GLEN COVE, NY — The media often quote pundits who claim that the Republican Party has moved too far to the right. The contrary is true; it has moved too far to the left.

In the mid-1960s, the bulk of Southern conservatives moved from the Democratic Party to the Republican Party. At the same time, left-wing Republicans like John Lindsay and Nelson Rockefeller lost control of the Republican Party. By 1964, the country had a conservative Republican Party and a liberal Democratic Party. The left-wing Republicans threw one last tantrum of anti-Goldwaterism, but they did not regain control as liberals, leftists, or moderates.

  ...the enemies of conservative principles began to infiltrate the party as "neo-conservatives," "big government conservatives," "pragmatic conservatives," and "compassionate conservatives." They have dragged the Republican Party so far to its left that people now have trouble distinguishing between the parties     What happened instead was that the enemies of conservative principles began to infiltrate the party as "neo-conservatives," "big government conservatives," "pragmatic conservatives," and "compassionate conservatives." They have dragged the Republican Party so far to its left that people now have trouble distinguishing between the parties, just as they did during the Eisenhower years, when the Republicans threw away their 1952 victory.

The conservative Republican Party of the mid-1960s had its roots in the opposition to the New Deal, the resentment of the Democratic Party's mistreatment of Southerners, the determination to win the Cold War, the opposition to the Supreme Court's trashing of the Constitution, the reaction against the Eisenhower years' blurring of party lines, the desire to restore the rights of the states, and patriotism.

Its intellectual foundation was laid by men like L. Brent Bozell, Russell Kirk, and Frank Meyer.

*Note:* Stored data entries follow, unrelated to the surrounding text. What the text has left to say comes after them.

(* ===== verification/Listing.v ===== *)
(** * Listings of the blob store

    What a client of [BlobStore.List] relies on, as a class beside the store
    interface, and the directory store's instance ([modules/storage/fs]). *)

From S2P Require Import Prelude GoLib Store.
From Stdlib Require Import Sorting.Sorted.
Open Scope Z_scope.

(** [BlobStore.List]: each object under a prefix with what [Stat] says of it
    (names of one directory in byte order), and a deletion that finds nothing. *)
Class BlobLister {sha256 St} (BS : BlobStore sha256 St) := {
  List : string -> St -> result api_error (list (string * Obj));
  list_objects : forall p st infos k o, List p st = Ok infos ->
    (k, o) ∈ infos <-> has_prefix k p = true /\ found (Get k st) = Some o;
  list_nothing : forall p st k, List p st = Err ErrNotFound -> has_prefix k p = true -> found (Get k st) = None;
  list_ordered : forall p st infos, List p st = Ok infos ->
    (forall k o, (k, o) ∈ infos -> exists r, k = p +:+ r /\ contains_char r "/"%char = false) ->
    StronglySorted str_lt infos.*1;
  delete_missing : forall k st st', Delete k st = (st', Some ErrNotFound) -> found (Get k st') = None;
}.

(** Keys of one directory are walked in byte order. *)
Lemma walk_le_refl l : walk_le l l = true.
Proof. induction l as [|x l IH]; simpl; [done|]. by rewrite decide_True. Qed.
Lemma walk_le_app l a b : walk_le (l ++ a) (l ++ b) = walk_le a b.
Proof. induction l as [|x l IH]; simpl; [done|]. by rewrite decide_True. Qed.
#[export] Instance key_walk_total : Total key_walk_le.
Proof.
  intros a b. unfold key_walk_le. generalize (split a "/"%char) (split b "/"%char).
  induction l as [|x l IH]; intros [|y l']; simpl; auto.
  destruct (decide (x = y)) as [->|Hn]; [rewrite decide_True by done; apply IH|].
  rewrite decide_False by congruence. rewrite !str_ltb_lt. destruct (str_lt_total x y) as [|[|]]; auto. done.
Qed.
#[export] Instance key_walk_trans : Transitive key_walk_le.
Proof.
  intros a b c. unfold key_walk_le. generalize (split a "/"%char) (split b "/"%char) (split c "/"%char).
  induction l as [|x l IH]; intros [|y l'] [|z l'']; simpl; try done.
  destruct (decide (x = y)) as [->|Hn].
  - destruct (decide (y = z)); [apply IH|done].
  - destruct (decide (y = z)) as [->|Hn']; [by rewrite decide_False|]. rewrite !str_ltb_lt. intros H1 H2.
    rewrite decide_False; [rewrite str_ltb_lt; by eapply str_lt_trans|].
    intros ->. by apply (str_lt_asym _ _ H1).
Qed.

Lemma str_lt_app p a b : str_lt (p +:+ a) (p +:+ b) <-> str_lt a b.
Proof.
  induction p as [|c p IH]; [done|]. unfold str_lt in *. simpl.
  assert (Ascii.compare c c = Eq) as -> by by apply ascii_compare_eq. done.
Qed.

Lemma split_flat p r : contains_char r "/"%char = false ->
  exists l x, split (p +:+ r) "/"%char = l ++ [x +:+ r] /\ split p "/"%char = l ++ [x].
Proof.
  intros Hr. induction p as [|c p (l & x & H1 & H2)]; simpl.
  - exists [], "". by rewrite split_single.
  - destruct (decide (c = "/"%char)) as [->|Hc].
    + rewrite H1, H2. by exists ("" :: l), x.
    + rewrite H1, H2. destruct l as [|y l]; simpl; [by exists [], (String c x)|by exists (String c y :: l), x].
Qed.

Lemma key_walk_flat p a b :
  contains_char a "/"%char = false -> contains_char b "/"%char = false ->
  key_walk_le (p +:+ a) (p +:+ b) -> p +:+ a <> p +:+ b -> str_lt (p +:+ a) (p +:+ b).
Proof.
  intros Ha Hb. unfold key_walk_le.
  destruct (split_flat p a Ha) as (l & x & -> & H1). destruct (split_flat p b Hb) as (l' & x' & -> & H2).
  rewrite H1 in H2. apply app_inj_tail in H2 as [<- <-]. rewrite walk_le_app. simpl. rewrite str_lt_app. intros Hw Hne.
  rewrite decide_False in Hw by (intros He; apply Hne; f_equal; revert He; clear; induction x as [|? x IH]; simpl; [done|]; intros [= ?]; by apply IH).
  by apply str_ltb_lt, str_lt_app in Hw.
Qed.

(** The directory store lists what it holds. *)
Section fs_lister.
Context (sha256 : string -> string).
Definition fs_infos (p : string) (fs : FS) : result api_error (list (string * Obj)) :=
  Ok (omap (fun k => (fun o => (k, o)) <$> found (fs_get k fs)) (fs_list p fs)).

Lemma fs_list_found p fs k o :
  found (fs_get k fs) = Some o -> has_prefix k p = true -> k ∈ fs_list p fs.
Proof.
  intros Hg Hp. unfold fs_list. rewrite merge_sort_Permutation. apply list_elem_of_filter. split; [done|].
  revert Hg. unfold fs_get. destruct (keyPath "data" k) as [path|] eqn:Ek; [|done].
  apply keyPath_Some in Ek as ->. destruct (files fs !! _) as [[body mt|]|] eqn:Ef; [intros _|done|by case_match].
  apply list_elem_of_omap. exists ("data/" +:+ k, Data body mt). split; [by apply elem_of_map_to_list|]. simpl.
  assert (has_prefix k "" = true) as -> by by destruct k. f_equal. rewrite Nat.sub_0_r. by apply substring_all.
Qed.

Lemma fs_list_NoDup p fs : NoDup (fs_list p fs).
Proof.
  unfold fs_list. rewrite merge_sort_Permutation. apply NoDup_filter.
  pose proof (NoDup_fst_map_to_list (files fs)) as Hn. revert Hn. generalize (map_to_list (files fs)).
  intros l. induction l as [|[k v] l IH]; intros Hn; [constructor|].
  apply NoDup_cons in Hn as [Hk Hn]. unfold omap in *. cbn [list_omap].
  destruct v as [body mt|]; simpl; [|by apply IH]. destruct (has_prefix k "data/") eqn:Ep; [|by apply IH].
  constructor; [|by apply IH]. intros ([k' [b' m'|]] & Hin & Heq)%list_elem_of_omap; simpl in Heq; [|done].
  destruct (has_prefix k' "data/") eqn:Ep'; [|done]. injection Heq as Heq. apply Hk, list_elem_of_fmap.
  exists (k', Data b' m'). split; [|done]. simpl.
  apply has_prefix_spec in Ep as [r ->]. apply has_prefix_spec in Ep' as [r' ->]. f_equal. simpl in Heq.
  rewrite !Nat.sub_0_r, !substring_all in Heq by lia. done.
Qed.
Lemma fs_infos_keys p fs : (omap (fun k => (fun o => (k, o)) <$> found (fs_get k fs)) (fs_list p fs)).*1
  = filter (fun k => is_Some (found (fs_get k fs))) (fs_list p fs).
Proof.
  induction (fs_list p fs) as [|k l IH]; [done|]. unfold omap in *. cbn [list_omap].
  destruct (found (fs_get k fs)) as [o|] eqn:E; simpl.
  - rewrite filter_cons_True by eauto. f_equal. exact IH.
  - rewrite filter_cons_False by (rewrite E; by intros [? ?]). exact IH.
Qed.

Lemma StronglySorted_filter {A} (R : relation A) (P : A -> Prop) `{!forall x, base.Decision (P x)} (l : list A) :
  StronglySorted R l -> StronglySorted R (filter P l).
Proof.
  induction 1 as [|x l Hs IH Hx]; [constructor|]. rewrite filter_cons. case_decide; [|done]. constructor; [done|].
  rewrite List.Forall_forall in Hx |- *. intros y Hy%list_elem_of_In. apply Hx, list_elem_of_In.
  by apply list_elem_of_filter in Hy as [_ ?].
Qed.

#[global] Program Instance fs_lister : BlobLister (fs_store sha256) := { List := fs_infos }.
Next Obligation.
  intros p st infos k o [= <-]. rewrite list_elem_of_omap. split.
  - intros (k' & Hk & Hf). destruct (found (fs_get k' st)) as [o'|] eqn:E; [|done]. simpl in Hf. injection Hf as -> ->.
    split; [|done]. unfold fs_list in Hk. rewrite merge_sort_Permutation in Hk. by apply list_elem_of_filter in Hk as [? _].
  - intros [Hp Hg]. exists k. simpl in Hg. split; [by eapply fs_list_found|]. by rewrite Hg.
Qed.
Next Obligation. done. Qed.
Next Obligation.
  intros p st infos [= <-] Hflat. rewrite fs_infos_keys.
  assert (Forall (fun k => exists r, k = p +:+ r /\ contains_char r "/"%char = false)
            (filter (fun k => is_Some (found (fs_get k st))) (fs_list p st))) as Hf.
  { apply Forall_forall. intros k [[o Ho] Hk]%list_elem_of_filter. apply (Hflat k o), list_elem_of_omap.
    exists k. by rewrite Ho. }
  pose proof (NoDup_filter (fun k => is_Some (found (fs_get k st))) _ (fs_list_NoDup p st)) as Hn.
  assert (StronglySorted key_walk_le (filter (fun k => is_Some (found (fs_get k st))) (fs_list p st))) as Hs.
  { apply StronglySorted_filter. unfold fs_list. apply StronglySorted_merge_sort; apply _. }
  revert Hf Hn Hs. generalize (filter (fun k => is_Some (found (fs_get k st))) (fs_list p st)). clear.
  intros l. induction l as [|k l IH]; intros Hf Hn Hs; [constructor|].
  apply Forall_cons in Hf as [(r & -> & Hr) Hf]. apply NoDup_cons in Hn as [Hk Hn].
  apply StronglySorted_inv in Hs as [Hs Hle]. constructor; [by apply IH|].
  rewrite List.Forall_forall in Hle |- *. intros k' Hk'%list_elem_of_In.
  destruct (proj1 (Forall_forall _ _) Hf k' Hk') as (r' & -> & Hr').
  apply key_walk_flat; [done..|apply Hle; by apply list_elem_of_In|congruence].
Qed.
Next Obligation.
  intros k st st'. simpl. unfold fs_delete, fs_get. destruct (keyPath "data" k) as [path|]; [|done].
  destruct (files st !! path) as [f|] eqn:Ef.
  - intros H. exfalso. revert H. case_match; by intros [=].
  - destruct (existsb _ _) eqn:Ex; intros [= <-]. by rewrite Ef, Ex.
Qed.
End fs_lister.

Strom Thurmond, Barry Goldwater, William Knowland, and others provided political leadership. William F. Buckley helped to bring them together. By 1964, Ronald Reagan began to provide inspiration.

 

Bozell and

L. Brent Bozell (left) and William F. Buckley, Jr. discussing their book, McCarthy and His Enemies (1954).

 

It is a tribute to the success of this conservative republicanism that scoundrels like neo-conservatives and big government conservatives began to call themselves "conservative."

By March 1969, L. Brent Bozell had identified four areas in which the "conservative" Republicans had repudiated key principles of the conservative movement. In his words, these areas were "anti-statism," "nationalism," "anti-communism," and "constitutionalism." Today, the list would be longer, but the same four entries would still be on it.

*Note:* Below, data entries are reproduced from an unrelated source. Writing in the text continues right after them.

(* ===== verification/Pipeline.v ===== *)
(** * The read path: [core/pipeline/pipeline.go]

    Serving an intent from the cache, from a geo peer or from the upstream.
    The blob store is any implementation of [BlobStore]; the manifest codec,
    the hash functions, the format module, the upstream and the peers are
    parameters gathered in [World] (what the outside answers to this request)
    and in the section's context. State is threaded explicitly: every function
    that writes returns the store after it, also when it fails.

    Requests are modelled one at a time: singleflight and the cross-replica
    lock reduce concurrent ingests of one key to a sequence, and what other
    replicas wrote while this one waited for the lock is the [w_others]
    transition. *)

From S2P Require Import Prelude Store.
Open Scope Z_scope.

(** ** Canonical types: [core/api/types.go] *)

Record PackageCoordinate := mkCoord { c_format : string; c_name : string; c_version : string }.

(** [PackageCoordinate.String]. *)
Definition coord_string (c : PackageCoordinate) : string :=
  if decide (c_version c = "") then c_format c +:+ ":" +:+ c_name c
  else c_format c +:+ ":" +:+ c_name c +:+ "@" +:+ c_version c.

Record Checksum := mkChecksum { Algo : string; Hex : string }.
Definition no_checksum : Checksum := mkChecksum "" "".

(** [Checksum.IsZero]. *)
Definition IsZero (c : Checksum) : bool := bool_decide (Algo c = "") && bool_decide (Hex c = "").

Record ChecksumSource := mkSource { cs_algo : string; cs_path : string }.
Definition source_is_zero (c : ChecksumSource) : bool :=
  bool_decide (cs_algo c = "") && bool_decide (cs_path c = "").

Inductive IntentKind := IntentArtifact | IntentMetadata | IntentSynthetic | IntentSearch.

Record Intent := mkIntent {
  i_kind : IntentKind;
  i_coord : PackageCoordinate;
  i_ttl : Z;
  i_path : string;                       (** RemotePath *)
  i_checksum : Checksum;
  i_remote_checksum : ChecksumSource;
  i_want : string;                       (** WantChecksum *)
  i_indirect : bool;
  i_url : string;                        (** RemoteURL *)
  i_content_type : string;
  i_query : string;                      (** RemoteQuery *)
  i_accept : string;                     (** Accept *)
}.

Record Feed := mkFeed { f_name : string; f_hosted : bool }.

Inductive Source := SourceCache | SourceUpstream | SourceStale | SourceLocal | SourcePeer.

Big government conservatives have given us national control over a wide area of everyday activities: accommodations for the disabled, airplanes travel, hotel room reservations, rifle or pistol purchases, large bank deposits, college tuition financing, the petroleum industry, student testing, safety standards for everything from step ladders to cribs, drivers' license photographs, prescription drug sales, and too many other areas of our life to count. Far from receding, the powerful state has grown at breakneck speed under "conservative Republicans."

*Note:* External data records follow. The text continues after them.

Section handshake.
(** An absolute http(s) URL's host, the resolver, the feed's own host, the
    endpoint (by realm, service and scope; a document only for status 200),
    the exchange with the upstream ([None] for a transport error). *)
Context (url : string -> option string) (lookup : string -> option (list IP)) (base : string).
Context (endpoint : string -> string -> string -> option tokenDoc).
Context (send : target -> option string -> option answer).

Definition fetchToken (ch : challenge) : option (string * Z) :=
  match url (ch_param ch "realm") with
  | None => None
  | Some host =>
      if negb (checkDestination lookup base host) then None
      else match endpoint (ch_param ch "realm") (ch_param ch "service") (ch_param ch "scope") with
           | None => None
           | Some doc =>
               let token := if decide (td_token doc = "") then td_access doc else td_token doc in
               if decide (token = "") then None else Some (token, wrap64 (td_expires doc * Second))
           end
  end.

(** [retryAuthorized]: the answer to go on with ([None] inside for the
    original one), or a failed handshake. *)
Inductive retried := Kept | Failed | Repeated (a : option answer).

Definition retryAuthorized (now : Z) (u : target) (presented : option string) (a : answer) (c : tokenCache)
  : tokenCache * retried :=
  match presented with
  | Some _ => (c, Kept)
  | None =>
      let ch := parseChallenge (a_challenge a) in
      if decide (ch_scheme ch <> "bearer" \/ ch_param ch "realm" = "") then (c, Kept)
      else match fetchToken ch with
           | None => (c, Failed)
           | Some (token, lifetime) =>
               (cache_put now (scopeKey u) token lifetime c, Repeated (send u (Some token)))
           end
  end.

Our foreign policy has forsaken the national interest as a goal. We seem determined to promote democracy in every corner of the globe. As a result, prosperous Rhodesia has become impoverished Zimbabwe, one of the world's basket cases. And too many Moslem countries have devolved from authoritarian but stable governments to unstable, anti-American, and anti-Christian tyrannies.

In the European theater, the West in general and conservative Republicans in particular won a spectacular victory over communism. This did not happen in the Pacific theater or in Cuba. One of the major forces in the conservative movement of the 1960s was The Committee of One Million Against the Admission of Communist China to the United Nations. This was a group of one million to two million Americans who opposed recognition of the communists as the legitimate government of China or that government's admission to the United Nations. Henry Kissinger and Republicans betrayed the free Chinese and established relations with the communists. Wars in Korea and Viet-Nam were only fought to standstills, and Western victories in the Pacific were small and rare.

Although the mainland Chinese communists have one of the most brutal tyrannies in human history, one could look for days to find a Republican leader who is still loyal to the free Chinese. Republicans of all factions acclaim our victory over the Soviet Union, but this does not mean that all Republicans who call themselves "conservative" are really anti-communist. How many of them are still nostalgic for the Stalinists in the Spanish Civil war? How many neo-conservatives are yet willing to admit that Franklin Delano Roosevelt planted dozens of communists, Soviet spies, and collaborators in the U. S. State Department?

We are making some progress in appointing lovers of the Constitution to the courts, but we must not forget that it was a Republican who gave us Warren Burger, Harry Blackmun, and Lewis F. Powell. Supreme Court Justice, David Souter, was supported by false conservatives.

In retrospect, conservatives retreated far too much in 1968, and L. Brent Bozell's criticism is vindicated. We must not repeat the mistake. Instead, we must return to the ideals of L. Brent Bozell, Frank Meyer, and Russell Kirk. On the domestic front, we must advocate the dismantling of all of the unconstitutional federal programs and the vindication of state sovereignty. On the international front, we must advocate a foreign policy founded on American national interests, including victory over the communists in China and Cuba.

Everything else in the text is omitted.